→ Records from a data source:

(* ===== verification/UnitTests.v ===== *)
(** * The repository's unit tests (src/tests)

    The tests that use no process of their own, run on the model: each is the
    list of its assertions, in order, and each list evaluates to true.  They
    tie the definitions to what the authors of the program expect of it. *)

From S2P Require Import Prelude CxxString Event Stop FdTable Memory TracerScript Report Policy.
From S2P Require Import Risk Sandbox Tracer Syscall Network Storage StorageSpec Aur.

Definition passes (assertions : list bool) : bool := forallb id assertions.

Definition holds {E A} (r : expected A E) : bool := match r with Ok _ => true | Err _ => false end.

(** ** fd_table_test.cpp *)

Definition fd_table_test : list bool :=
  let t1 := FdTable.track 2 "/tmp/typed" FdTable.empty in
  let t2 := FdTable.track 3 "/tmp/input" (FdTable.close 2 t1) in
  let t3 := FdTable.duplicate 3 7 t2 in
  let t4 := FdTable.duplicate 3 7 (FdTable.track 7 "/tmp/output" t3) in
  let t5 := FdTable.close 3 t4 in
  let t6 := FdTable.duplicate 3 7 t5 in
  let t7 := FdTable.close_range 4 8 (FdTable.track 8 "/tmp/b" (FdTable.track 4 "/tmp/a" t6)) in
  [FdTable.contains 2 t1;
   FdTable.contains 3 t2;
   bool_decide (FdTable.lookup 3 t2 = Some "/tmp/input");
   bool_decide (FdTable.lookup 7 t3 = Some "/tmp/input");
   bool_decide (FdTable.lookup 7 t4 = Some "/tmp/input");
   negb (FdTable.contains 3 t5);
   negb (FdTable.contains 7 t6);
   negb (FdTable.contains 4 t7);
   negb (FdTable.contains 8 t7)].

Example fd_table_test_passes : passes fd_table_test = true.
Proof. vm_compute. reflexivity. Qed.

(** ** stop_test.cpp *)

Definition stop_test : list bool :=
  let kind_is status kind := bool_decide (stop_kind (classify_stop 1 status) = kind) in
  [kind_is (Z.shiftl 7 8) exited;
   kind_is 15 signaled;
   kind_is (Z.lor (Z.shiftl (Z.lor SIGTRAP 128) 8) 127) syscall;
   kind_is (Z.lor (Z.lor (Z.shiftl PTRACE_EVENT_CLONE 16) (Z.shiftl SIGTRAP 8)) 127) ptrace_event].

Example stop_test_passes : passes stop_test = true.
Proof. vm_compute. reflexivity. Qed.

(** ** memory_test.cpp *)

(** [PTRACE_PEEKDATA] on a process that is not a tracee. *)
Definition memory_test (peek : peekdata) (pid : Z) : list bool :=
  let invalid := read_process_memory_string peek pid 1 in
  [bool_decide (read_status invalid = invalid_address);
   bool_decide (read_value invalid = "")].

Lemma memory_test_passes peek pid :
  (∀ address, peek pid address = (-1, ESRCH)) → passes (memory_test peek pid) = true.
Proof.
  intros Hp. unfold memory_test, read_process_memory_string. change max_words with (S 511).
  cbn [read_loop]. by rewrite Hp.
Qed.

(** ** json_reporter_test.cpp *)

Definition json_reporter_test : list bool :=
  let event := FileOpened 3 ("quote" +:+ str dquote +:+ "newline" +:+ str newline) (mkContext 7 1) in
  let json := JsonReporter.output
    (JsonReporter.finish (JsonReporter.finish (JsonReporter.report JsonReporter.new event))) in
  [bool_decide (String.get 0 json = Some "["%char);
   bool_decide (String.get (str_length json - 1) json = Some "]"%char);
   contains_str json ("quote" +:+ str backslash +:+ str dquote +:+ "newline" +:+ str backslash +:+ "n")].

Example json_reporter_test_passes : passes json_reporter_test = true.
Proof. vm_compute. reflexivity. Qed.

(** ** risk_network_test.cpp *)

Definition level_is (g : Risk.Engine.t) (l : Level) : bool :=
  bool_decide (level <$> Risk.Engine.assess g = Some l).
Definition action_is (g : Risk.Engine.t) (a : Action) : bool :=
  bool_decide (action <$> Risk.Engine.assess g = Some a).

Definition risk_network_test : list bool :=
  let mirrors := ["https://mirror.example/repo"] in
  let engine := Risk.Engine.add Risk.Engine.new "scripts" 15
    "maintainer scripts execute package-provided code" in
  let rejected := Risk.Engine.reject engine "signature" "signature verification failed" in
  let weighted := Risk.Engine.add Risk.Engine.new "medium" 25 "medium factor" in
  let heavier := Risk.Engine.add weighted "high" 25 "high factor" in
  [valid_mirror "https://mirror.example/repo";
   negb (valid_mirror "file:///tmp/repo");
   allowed "https://mirror.example:443/pkg" mirrors;
   negb (allowed "http://other.example/pkg" mirrors);
   level_is engine low;
   action_is engine Risk.allow;
   level_is rejected critical;
   action_is rejected reject_action;
   level_is weighted medium;
   level_is heavier high].

Example risk_network_test_passes : passes risk_network_test = true.
Proof. vm_compute. reflexivity. Qed.

(** ** policy_sandbox_test.cpp *)

(** Its run of a sandbox apart. *)
Definition policy_sandbox_test (validate : Sandbox.Config → expected unit string) : list bool :=
  let config := Policy.mkConfig ["/etc"] [] [] 0 in
  let event := FileOpened 0 "/etc/hostname" empty_context in
  let policy_reporter := PolicyReporter.report (PolicyReporter.new config Summary.empty) event in
  let with_cgroup budget :=
    let d := default_config in
    Sandbox.mkConfig (backend d) (user_namespace d) (mount_namespace d) (network_namespace d)
      (drop_capabilities d) (no_new_privileges d) (read_only_root d) (clean_environment d)
      (drop_to_unprivileged_user d) (mount_proc d) (mount_run d) (trace_events d) (cpu_seconds d)
      (address_space_bytes d) (max_processes d) (max_file_bytes d) (rootfs d)
      (working_directory d) (seccomp_allowlist d) budget in
  let with_flags user privileges root allowlist :=
    let d := default_config in
    Sandbox.mkConfig (backend d) user (mount_namespace d) (network_namespace d)
      (drop_capabilities d) privileges root (clean_environment d)
      (drop_to_unprivileged_user d) (mount_proc d) (mount_run d) (trace_events d) (cpu_seconds d)
      (address_space_bytes d) (max_processes d) (max_file_bytes d) (rootfs d)
      (working_directory d) allowlist (cgroup d) in
  [bool_decide ((Policy.Engine.evaluate (Policy.Engine.new config) event).1 = deny);
   PolicyReporter.denied policy_reporter;
   negb (holds (validate (with_flags false true false [])));
   negb (holds (validate (with_flags true false false [1])));
   holds (validate (with_flags true true true []));
   negb (holds (validate (with_cgroup (mkCgroup "relative-cgroup" 0 0 0 100000))));
   holds (validate (with_cgroup (mkCgroup "" 0 0 0 100000)))].

Lemma policy_sandbox_test_passes env_path access_x is_symlink :
  passes (policy_sandbox_test (validate env_path access_x is_symlink)) = true.
Proof. vm_compute. reflexivity. Qed.

(** ** storage_test.cpp *)

(** On the database in memory of StorageSpec. *)
Definition storage_test : list bool :=
  let first := mkIdentity "fixture" "1" "x86_64" "signed" "commit-a" "deps-a" "hash-a" "-O2"
    "static-a" "dynamic-a" in
  let second := mkIdentity "fixture" "2" "x86_64" "signed" "commit-b" "deps-b" "hash-b" "-O2"
    "static-a" "dynamic-a" in
  let created := mkStored "filesystem" "create" "/etc/fixture" "mode=755" false in
  let connected := mkStored "network" "connect" "example.test:443" "success" true in
  let '(baseline, db1) := store memory_db empty_db first [created] in
  let '(observation, db2) := store memory_db db1 second [created; connected] in
  let '(delta, _) := compare memory_db db2 "fixture" "1" "2" in
  match baseline, observation, delta with
  | Ok baseline, Ok observation, Ok delta =>
      [so_baseline baseline;
       0 <? so_id baseline;
       negb (so_baseline observation);
       compared delta;
       from_baseline delta;
       source_changed delta;
       dependencies_changed delta;
       identity_changed delta;
       bool_decide (length (added_events delta) = 1%nat);
       bool_decide (removed_events delta = [])]
  | _, _, _ => [false]
  end.

Example storage_test_passes : passes storage_test = true.
Proof. vm_compute. reflexivity. Qed.

(** ** aur_test.cpp *)

Definition aur_test : list bool :=
  let quoted s := "('" +:+ s +:+ "')" in
  let line s := s +:+ str newline in
  let text := line "pkgname=fixture" +:+ line "pkgver=1.2" +:+ line "pkgrel=1" +:+
    line ("arch=" +:+ quoted "x86_64") +:+
    line ("source=" +:+ quoted "https://example.test/source.tar.gz") +:+
    line ("sha256sums=" +:+ quoted "abc") +:+ line "build() { curl | sh; }" in
  match Aur.parse true (Ok (size text)) (Some text) default_max_bytes with
  | Ok parsed =>
      [bool_decide (m_name parsed = "fixture");
       bool_decide (m_version parsed = "1.2");
       bool_decide (length (m_sources parsed) = 1%nat);
       negb (bool_decide (m_findings parsed = []))]
  | Err _ => [false]
  end.

Example aur_test_passes : passes aur_test = true.
Proof. vm_compute. reflexivity. Qed.
(** How the [sqlite3] module binds a Python value to a parameter: [None]
    and NaN become NULL, a [bool] is an integer, an integer must fit in 64
    bits, and a list or a dict is refused. *)
Definition bind_param (v : json) : Result sqlval :=
  match v with
  | JNull => Ok SqlNull
  | JBool b => Ok (SqlInteger (if b then 1 else 0))
  | JInt z =>
      if (- 2 ^ 63 <=? z) && (z <? 2 ^ 63) then Ok (SqlInteger z)
      else Raise (Exn "OverflowError")
  | JFloat S754_nan => Ok SqlNull
  | JFloat f => Ok (SqlReal f)
  | JStr s => Ok (SqlText s)
  | JArr _ | JObj _ => Raise (Exn "ProgrammingError")
  end.

(** [array("f", [float(x) for x in xs])] *)
Definition array_f (xs : list float) : list float := map to_f32 xs.

(** [zip(ids, embeddings, documents, metadatas)] *)
Fixpoint zip4 {A B C D : Type} (a : list A) (b : list B) (c : list C) (d : list D)
  : list (A * B * C * D) :=
  match a, b, c, d with
  | x :: a', y :: b', z :: c', w :: d' => (x, y, z, w) :: zip4 a' b' c' d'
  | _, _, _, _ => []
  end.

(** The loop [for i in range(n): score += q[i] * emb[i]] with
    [n = min(len(q), len(emb))]. *)
Definition dot_score (q emb : list float) : float :=
  let n := Nat.min (List.length q) (List.length emb) in
  fold_left (fun score i => add score (mul (nth i q zero) (nth i emb zero)))
            (seq 0 n) zero.

(** [scored.sort(key=lambda x: x[3], reverse=True)]. [list.sort] is
    stable, also with [reverse=True]; on keys that [<] orders totally the
    stable arrangement is unique, and insertion computes it. *)
Fixpoint insert_desc (x : hit) (l : list hit) : list hit :=
  match l with
  | [] => [x]
  | y :: l' =>
      if ltb (hit_score x) (hit_score y) then y :: insert_desc x l'
      else x :: y :: l'
  end.
(** [POST /tickets/{id}/result]. *)
Definition create_result (ticket_id : string) (v : Verdict)
    (rat : option string) (rid : option string) (t_rev t_upd t_ev : Z)
    (d : DB) : (Err + Result) * DB :=
  match tickets d !! ticket_id with
  | None => (inl NotFound, d)
  | Some t =>
      match results d !! ticket_id with
      | Some _ => (inl AlreadyExists, d)
      | None =>
          let r := mkResult ticket_id v (default "" rat) rid t_rev in
          let prev_status := status t in
          let t' := set_status t resolved t_upd in
          let d1 := mkDB (<[ticket_id := t']> (tickets d))
                         (<[ticket_id := r]> (results d))
                         (events d) (next_event_id d) in
          (inr r, record_event d1 ticket_id result_added rid
                    (Some prev_status) (Some resolved) t_ev)
      end
  end.

(** ** Queries *)

(** [ORDER BY key ASC]: the rows come back sorted by the key; rows with
    equal keys come in an order the query leaves to the engine. *)
Definition order_by_asc {A} (key : A -> Z) (rows out : list A) : Prop :=
  out ≡ₚ rows /\ Sorted (fun a b => key a <= key b) out.

(** [ORDER BY key DESC]. *)
Definition order_by_desc {A} (key : A -> Z) (rows out : list A) : Prop :=
  out ≡ₚ rows /\ Sorted (fun a b => key b <= key a) out.

(** One engine that implements [ORDER BY]: a stable merge sort of the
    rows in table order. *)
Definition sort_asc {A} (key : A -> Z) (rows : list A) : list A :=
  @merge_sort _ (fun a b => key a <= key b) (fun a b => decide (key a <= key b)) rows.

Definition sort_desc {A} (key : A -> Z) (rows : list A) : list A :=
  @merge_sort _ (fun a b => key b <= key a) (fun a b => decide (key b <= key a)) rows.

(** [GET /tickets/{id}/events]: the rows of [ticket_events] with this
    [ticket_id], [ORDER BY at ASC]. *)
Definition events_of (d : DB) (ticket_id : string) : list TicketEvent :=
  filter (fun e => e_ticket_id e = ticket_id) (events d).

Definition list_events_result (d : DB) (ticket_id : string)
    (r : Err + list TicketEvent) : Prop :=
  match tickets d !! ticket_id with
  | None => r = inl NotFound
  | Some _ => exists out, r = inr out /\ order_by_asc e_at (events_of d ticket_id) out
  end.

Definition list_events (d : DB) (ticket_id : string) : Err + list TicketEvent :=
  match tickets d !! ticket_id with
  | None => inl NotFound
  | Some _ => inr (sort_asc e_at (events_of d ticket_id))
  end.

(** The query parameters of [GET /tickets]; [None] is an absent one. *)
Record ListQuery := mkQuery {
  q_user_id : option string;
  q_status : option Status;
  q_unassigned : option bool;
  q_reviewer_id : option string;
  q_limit : option Z
}.

(** The [.filter] calls of [list_tickets], each guarded as in the source
    ([if user_id:], [if status:], [if unassigned is True:],
    [if reviewer_id:]); SQL's [=] against NULL is false. *)
Definition ticket_filter (q : ListQuery) (t : Ticket) : bool :=
  (if truthy (q_user_id q) then bool_decide (user_id t = q_user_id q) else true)
  && (match q_status q with
      | Some s => bool_decide (status t = s)
      | None => true
      end)
  && (if bool_decide (q_unassigned q = Some true)
      then bool_decide (assigned_reviewer_id t = None) else true)
  && (if truthy (q_reviewer_id q)
      then bool_decide (assigned_reviewer_id t = q_reviewer_id q) else true).
Lemma add_event_to_block_keys (keys : list string) (key : string)
    (d : blocks_dict) (e : event) :
  map fst (add_event_to_block keys key d e)
  = if existsb (Z.eqb (blockNumber e)) (map fst d) then map fst d
    else map fst d ++ [blockNumber e].
Proof.
  unfold add_event_to_block. rewrite dict_update_keys.
  destruct (dict_mem Z.eqb (blockNumber e) d) eqn:Em.
  - apply (dict_mem_in_keys Z.eqb Z.eqb_eq) in Em.
    assert (H : existsb (Z.eqb (blockNumber e)) (map fst d) = true).
    { apply existsb_exists. exists (blockNumber e). split; [exact Em | apply Z.eqb_refl]. }
    rewrite H. reflexivity.
  - assert (H : existsb (Z.eqb (blockNumber e)) (map fst d) = false).
    { apply not_true_iff_false. intros H. apply existsb_exists in H as (b & Hb & Heq).
      apply Z.eqb_eq in Heq. subst b.
      apply (dict_mem_in_keys Z.eqb Z.eqb_eq) in Hb. congruence. }
    rewrite H. unfold dict_add. rewrite map_app. reflexivity.
Qed.

Lemma filter_filter_and {A : Type} (p q : A -> bool) (l : list A) :
  List.filter p (List.filter q l) = List.filter (fun x => q x && p x) l.
Proof.
  induction l as [|x l IH]; [reflexivity|]. cbn [List.filter].
  destruct (q x); cbn [List.filter andb]; [destruct (p x)|]; rewrite IH; reflexivity.
Qed.
(** * A shallow embedding of [src/distributed-lock.ts]

    The TypeScript class [DistributedLock] coordinates several processes
    through marker keys kept in a Valkey cluster.  Every method is an
    [async] function whose only effects are commands sent to the cluster,
    so each method is embedded as a state-passing computation over a
    [World]: the key space of the cluster, the list of commands the
    cluster has been sent so far, and a schedule of transport failures.

    Conventions of the embedding.
    - A JavaScript [number] used as a count of seconds is an integer [Z].
    - A rejected promise / thrown value is the [Raised] outcome; [await]
      is the bind of the monad [M].
    - The cluster is the authoritative primary of every key; the passage
      of time is not modelled, an entry only records the expiry it was
      written with.
    - A command that fails in transport has no effect on the key space.
    - The cluster refuses a [SET] whose expiry count is not positive, as
      Valkey does ("invalid expire time"), and [client.set] then rejects. *)

From Stdlib Require Import ZArith NArith Ascii String List Lia.
From stdpp Require Import base option gmap strings list.

Local Open Scope string_scope.
Local Open Scope list_scope.
Local Open Scope Z_scope.

(** ** JavaScript values, failures and outcomes *)

(** The values a promise of this module can resolve to.  [T | null] is an
    untagged union in TypeScript: [VNull] is a value like any other. *)
Inductive value :=
| VNull
| VUndefined
| VBool (b : bool)
| VNum (n : Z)
| VStr (s : string).

#[global] Instance value_eq_dec : EqDecision value.
Proof. solve_decision. Defined.

(** What a rejected promise carries: an error of the cluster client, or
    any value thrown by user code. *)
Inductive exn :=
| RequestError (msg : string)
| Thrown (v : value).

#[global] Instance exn_eq_dec : EqDecision exn.
Proof. solve_decision. Defined.

Inductive outcome (A : Type) :=
| Returned (a : A)
| Raised (e : exn).
Arguments Returned {A} a.
Arguments Raised {A} e.

#[global] Instance outcome_eq_dec {A} `{EqDecision A} : EqDecision (outcome A).
Proof. solve_decision. Defined.

(** ** The cluster: key space, commands, transport *)

Inductive TimeUnit := Seconds | Milliseconds | UnixSeconds | UnixMilliseconds.
Lemma edit_tool_succeeds_exactly_when_confirmed_witness :
  option_map EditTool.message
    (EditTool.confirmation (fun _ => EmptyString) Examples.withTools
       (EditTool.mkInput "notes" (Some "new") None))
  = Some ("Update Claude Code Skill " +:+ Q +:+ "notes" +:+ Q +:+ "?")
  /\ EditTool.confirmation (fun _ => EmptyString) Examples.withTools
       (EditTool.mkInput "notes" (Some "  ") None) = None
  /\ EditTool.tool EmptyString Examples.withTools (EditTool.mkInput "notes" (Some "  ") None)
     = (Examples.withTools, crossMark +:+ " Description cannot be empty.").
Proof.
  pose proof (edit_tool_succeeds_exactly_when_confirmed (fun _ => EmptyString) EmptyString
                Examples.withTools (EditTool.mkInput "notes" (Some "new") None)) as C.
  destruct (EditTool.confirmation (fun _ => EmptyString) Examples.withTools
              (EditTool.mkInput "notes" (Some "new") None)) as [c|] eqn:E;
    [|vm_compute in E; discriminate E].
  destruct C as (skill & w' & updated & text & F & M & _).
  vm_compute in F. injection F as <-.
  split; [cbn [option_map]; rewrite M; reflexivity|].
  split; vm_compute; reflexivity.
Defined.
(** The day field [3[0-1]|[1-2]\d|0[1-9]|[1-9]| [1-9]] followed by the
    comma: the alternatives in order, the first one after which the comma
    follows.  The classes written with brackets take ASCII digits only;
    the [\d] of the second alternative takes a decimal digit of any
    script, and [int] reads the two characters as a number. *)
Definition match_day_comma (s : pystr) : option (Z * pystr) :=
  let two :=
    match s with
    | a :: b :: 44%N :: rest =>
        match ascii_digit a with
        | Some 3 =>
            match ascii_digit b with
            | Some y => if y <=? 1 then Some (30 + y, rest) else None
            | None => None
            end
        | Some 1 =>
            match decimal_value b with
            | Some y => Some (10 + y, rest)
            | None => None
            end
        | Some 2 =>
            match decimal_value b with
            | Some y => Some (20 + y, rest)
            | None => None
            end
        | Some 0 =>
            match ascii_digit b with
            | Some y => if 1 <=? y then Some (y, rest) else None
            | None => None
            end
        | _ =>
            if N.eqb a 32%N then
              match ascii_digit b with
              | Some y => if 1 <=? y then Some (y, rest) else None
              | None => None
              end
            else None
        end
    | _ => None
    end in
  match two with
  | Some r => Some r
  | None =>
      match s with
      | a :: 44%N :: rest =>
          match ascii_digit a with
          | Some y => if 1 <=? y then Some (y, rest) else None
          | None => None
          end
      | _ => None
      end
  end.

(** The year field [\d\d\d\d], which must end the text. *)
Definition match_year_end (s : pystr) : option Z :=
  match s with
  | [a; b; c; d] =>
      match decimal_value a, decimal_value b,
            decimal_value c, decimal_value d with
      | Some x3, Some x2, Some x1, Some x0 =>
          Some (1000 * x3 + 100 * x2 + 10 * x1 + x0)
      | _, _, _, _ => None
      end
  | _ => None
  end.

(** [datetime.strptime(s, "%B %d, %Y")] in the C locale: the year, month
    and day, or [None] for [ValueError].  The blank of the format stands
    for [\s+].  A letter outside ASCII never gives a date: where the
    pattern, which ignores case, lets one through ([U+0130], [U+0131],
    [U+017F]), the name found is not in the list of months and the call
    raises [ValueError] all the same. *)
Definition strptime_B_d_Y (s : pystr) : option (Z * Z * Z) :=
  match match_month_name month_names 1 s with
  | None => None
  | Some (month, s1) =>
      re_space_plus
        (fun s2 =>
           match match_day_comma s2 with
           | None => None
           | Some (day, s3) =>
               re_space_plus
                 (fun s4 =>
                    match match_year_end s4 with
                    | Some year =>
                        if (1 <=? year) && (day <=? days_in_month year month)
                        then Some (year, month, day)
                        else None
                    | None => None
                    end) s3
           end) s1
  end.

→ Exercise prompt:
From the data above, output exactly the lines between the one containing "bool_decide (m_version parsed" and the one containing "JNull => Ok SqlNull", counting both of them.

→ Task solution:
       bool_decide (m_version parsed = "1.2");
       bool_decide (length (m_sources parsed) = 1%nat);
       negb (bool_decide (m_findings parsed = []))]
  | Err _ => [false]
  end.

Example aur_test_passes : passes aur_test = true.
Proof. vm_compute. reflexivity. Qed.
(** How the [sqlite3] module binds a Python value to a parameter: [None]
    and NaN become NULL, a [bool] is an integer, an integer must fit in 64
    bits, and a list or a dict is refused. *)
Definition bind_param (v : json) : Result sqlval :=
  match v with
  | JNull => Ok SqlNull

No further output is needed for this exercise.